→ **Exercise aim**:
Begin at the line that contains "pg_save_succeeds; [done|exact Ha|]." and repeat every line from there to the end of the records below, inclusive, without adding any other line.

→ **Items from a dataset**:
---*---
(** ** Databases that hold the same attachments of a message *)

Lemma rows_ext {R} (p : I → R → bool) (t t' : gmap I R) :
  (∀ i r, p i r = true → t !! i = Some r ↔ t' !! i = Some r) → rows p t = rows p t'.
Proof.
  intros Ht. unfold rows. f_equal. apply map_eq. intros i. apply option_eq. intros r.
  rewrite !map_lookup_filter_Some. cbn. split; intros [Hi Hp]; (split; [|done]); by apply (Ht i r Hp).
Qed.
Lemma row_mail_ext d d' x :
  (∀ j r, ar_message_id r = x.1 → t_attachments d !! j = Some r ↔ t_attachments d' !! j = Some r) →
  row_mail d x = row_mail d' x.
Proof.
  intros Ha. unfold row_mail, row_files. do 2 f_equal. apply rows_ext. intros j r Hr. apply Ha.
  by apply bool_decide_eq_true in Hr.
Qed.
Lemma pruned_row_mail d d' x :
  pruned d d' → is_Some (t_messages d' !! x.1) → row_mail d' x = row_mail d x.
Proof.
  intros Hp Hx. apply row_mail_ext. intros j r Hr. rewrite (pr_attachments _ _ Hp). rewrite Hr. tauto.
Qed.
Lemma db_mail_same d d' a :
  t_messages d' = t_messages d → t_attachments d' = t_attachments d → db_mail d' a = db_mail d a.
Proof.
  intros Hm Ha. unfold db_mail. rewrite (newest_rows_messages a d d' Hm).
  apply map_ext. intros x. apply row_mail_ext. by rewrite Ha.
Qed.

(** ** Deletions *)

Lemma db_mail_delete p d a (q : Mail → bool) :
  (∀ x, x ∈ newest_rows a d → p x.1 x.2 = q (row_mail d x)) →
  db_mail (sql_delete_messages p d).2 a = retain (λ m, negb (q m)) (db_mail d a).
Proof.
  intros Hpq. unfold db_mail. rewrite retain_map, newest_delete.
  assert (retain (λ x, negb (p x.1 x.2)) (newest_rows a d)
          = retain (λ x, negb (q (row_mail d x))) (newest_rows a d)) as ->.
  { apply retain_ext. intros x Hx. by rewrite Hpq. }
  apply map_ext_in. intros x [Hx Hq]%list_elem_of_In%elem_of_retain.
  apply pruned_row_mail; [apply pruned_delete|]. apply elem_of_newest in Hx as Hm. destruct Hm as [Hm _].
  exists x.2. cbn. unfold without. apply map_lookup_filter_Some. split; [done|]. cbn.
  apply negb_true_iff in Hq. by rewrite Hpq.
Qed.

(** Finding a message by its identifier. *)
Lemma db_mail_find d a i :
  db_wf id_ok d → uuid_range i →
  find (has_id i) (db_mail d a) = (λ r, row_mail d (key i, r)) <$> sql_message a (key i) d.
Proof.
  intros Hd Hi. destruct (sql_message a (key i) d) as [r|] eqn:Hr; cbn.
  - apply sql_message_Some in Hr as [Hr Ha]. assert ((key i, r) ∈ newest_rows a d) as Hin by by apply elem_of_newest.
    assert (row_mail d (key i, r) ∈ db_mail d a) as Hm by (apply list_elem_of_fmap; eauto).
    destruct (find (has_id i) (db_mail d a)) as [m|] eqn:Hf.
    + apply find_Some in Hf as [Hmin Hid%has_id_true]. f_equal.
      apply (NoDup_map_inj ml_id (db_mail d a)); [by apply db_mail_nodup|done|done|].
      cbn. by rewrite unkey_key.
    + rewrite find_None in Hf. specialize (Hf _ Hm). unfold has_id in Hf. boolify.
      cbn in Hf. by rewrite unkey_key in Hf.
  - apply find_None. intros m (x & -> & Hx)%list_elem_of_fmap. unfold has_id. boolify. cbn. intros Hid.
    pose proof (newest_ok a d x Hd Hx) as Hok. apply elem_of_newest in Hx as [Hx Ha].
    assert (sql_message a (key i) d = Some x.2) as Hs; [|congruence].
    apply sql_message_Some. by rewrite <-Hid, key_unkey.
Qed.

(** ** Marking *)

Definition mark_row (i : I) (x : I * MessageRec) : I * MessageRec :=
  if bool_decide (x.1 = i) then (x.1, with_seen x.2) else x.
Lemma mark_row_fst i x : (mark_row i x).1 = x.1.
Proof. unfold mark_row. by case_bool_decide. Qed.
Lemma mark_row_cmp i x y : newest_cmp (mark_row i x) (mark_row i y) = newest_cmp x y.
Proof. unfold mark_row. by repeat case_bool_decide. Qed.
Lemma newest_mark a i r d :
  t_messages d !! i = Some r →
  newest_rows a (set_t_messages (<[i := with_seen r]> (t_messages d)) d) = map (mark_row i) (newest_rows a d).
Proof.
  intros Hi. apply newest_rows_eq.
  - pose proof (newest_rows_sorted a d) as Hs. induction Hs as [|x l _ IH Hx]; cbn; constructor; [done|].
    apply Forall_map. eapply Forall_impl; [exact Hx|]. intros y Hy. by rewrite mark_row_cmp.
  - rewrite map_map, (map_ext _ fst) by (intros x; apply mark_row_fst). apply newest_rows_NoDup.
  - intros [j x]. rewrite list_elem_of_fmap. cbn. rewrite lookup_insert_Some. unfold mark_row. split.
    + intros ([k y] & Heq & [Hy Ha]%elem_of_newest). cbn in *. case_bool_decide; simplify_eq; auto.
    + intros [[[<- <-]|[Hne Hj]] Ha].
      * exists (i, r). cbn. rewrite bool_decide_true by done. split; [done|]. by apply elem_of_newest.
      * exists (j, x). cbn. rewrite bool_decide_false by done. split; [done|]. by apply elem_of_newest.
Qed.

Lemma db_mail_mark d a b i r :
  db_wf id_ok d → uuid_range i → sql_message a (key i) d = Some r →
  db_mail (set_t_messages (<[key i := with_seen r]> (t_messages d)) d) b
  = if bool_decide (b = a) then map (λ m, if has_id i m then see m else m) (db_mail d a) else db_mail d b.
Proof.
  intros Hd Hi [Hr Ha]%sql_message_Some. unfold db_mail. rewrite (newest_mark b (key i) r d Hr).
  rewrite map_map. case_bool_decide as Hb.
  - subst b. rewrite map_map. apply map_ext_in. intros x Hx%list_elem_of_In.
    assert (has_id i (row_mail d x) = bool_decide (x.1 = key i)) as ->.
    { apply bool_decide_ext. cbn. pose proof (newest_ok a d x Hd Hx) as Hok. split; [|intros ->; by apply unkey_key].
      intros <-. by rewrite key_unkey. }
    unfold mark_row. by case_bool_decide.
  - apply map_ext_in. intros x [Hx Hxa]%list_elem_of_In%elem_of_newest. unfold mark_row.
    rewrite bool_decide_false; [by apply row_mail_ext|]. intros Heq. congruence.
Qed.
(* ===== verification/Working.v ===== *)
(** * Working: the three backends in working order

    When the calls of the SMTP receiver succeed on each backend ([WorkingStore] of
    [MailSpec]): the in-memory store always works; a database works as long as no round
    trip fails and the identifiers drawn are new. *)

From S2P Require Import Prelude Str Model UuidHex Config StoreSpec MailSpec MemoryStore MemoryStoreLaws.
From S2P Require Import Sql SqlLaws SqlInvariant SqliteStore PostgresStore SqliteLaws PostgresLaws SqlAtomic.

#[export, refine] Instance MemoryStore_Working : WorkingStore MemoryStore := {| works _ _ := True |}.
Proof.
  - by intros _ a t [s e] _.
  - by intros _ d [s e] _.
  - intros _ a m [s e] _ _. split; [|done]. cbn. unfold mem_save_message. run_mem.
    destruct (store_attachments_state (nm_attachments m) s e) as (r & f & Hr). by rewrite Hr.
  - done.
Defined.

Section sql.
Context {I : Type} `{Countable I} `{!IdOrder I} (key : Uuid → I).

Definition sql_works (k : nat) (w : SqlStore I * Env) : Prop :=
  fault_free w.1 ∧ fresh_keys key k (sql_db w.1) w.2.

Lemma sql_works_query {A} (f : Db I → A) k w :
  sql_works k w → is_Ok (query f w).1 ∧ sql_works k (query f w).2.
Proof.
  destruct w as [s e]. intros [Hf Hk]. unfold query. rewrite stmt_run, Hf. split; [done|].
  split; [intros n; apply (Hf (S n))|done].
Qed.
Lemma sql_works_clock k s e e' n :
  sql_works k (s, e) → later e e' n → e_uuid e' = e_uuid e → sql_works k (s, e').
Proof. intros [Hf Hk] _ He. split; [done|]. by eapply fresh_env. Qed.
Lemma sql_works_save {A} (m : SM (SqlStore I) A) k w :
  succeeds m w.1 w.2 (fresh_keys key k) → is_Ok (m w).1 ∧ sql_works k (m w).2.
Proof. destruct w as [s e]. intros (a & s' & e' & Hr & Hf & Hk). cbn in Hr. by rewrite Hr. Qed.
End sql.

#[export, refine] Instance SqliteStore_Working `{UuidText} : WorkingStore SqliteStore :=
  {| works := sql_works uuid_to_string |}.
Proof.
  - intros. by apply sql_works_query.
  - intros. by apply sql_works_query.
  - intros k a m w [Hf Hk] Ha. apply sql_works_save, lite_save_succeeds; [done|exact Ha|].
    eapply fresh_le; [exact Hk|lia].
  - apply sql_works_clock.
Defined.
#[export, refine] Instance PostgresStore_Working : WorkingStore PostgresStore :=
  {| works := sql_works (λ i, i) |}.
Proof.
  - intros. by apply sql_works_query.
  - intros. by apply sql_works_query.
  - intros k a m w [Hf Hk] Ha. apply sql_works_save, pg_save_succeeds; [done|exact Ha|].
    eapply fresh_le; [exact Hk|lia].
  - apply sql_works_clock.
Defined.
---*---
→ **Answer box**:
  - intros k a m w [Hf Hk] Ha. apply sql_works_save, pg_save_succeeds; [done|exact Ha|].
    eapply fresh_le; [exact Hk|lia].
  - apply sql_works_clock.
Defined.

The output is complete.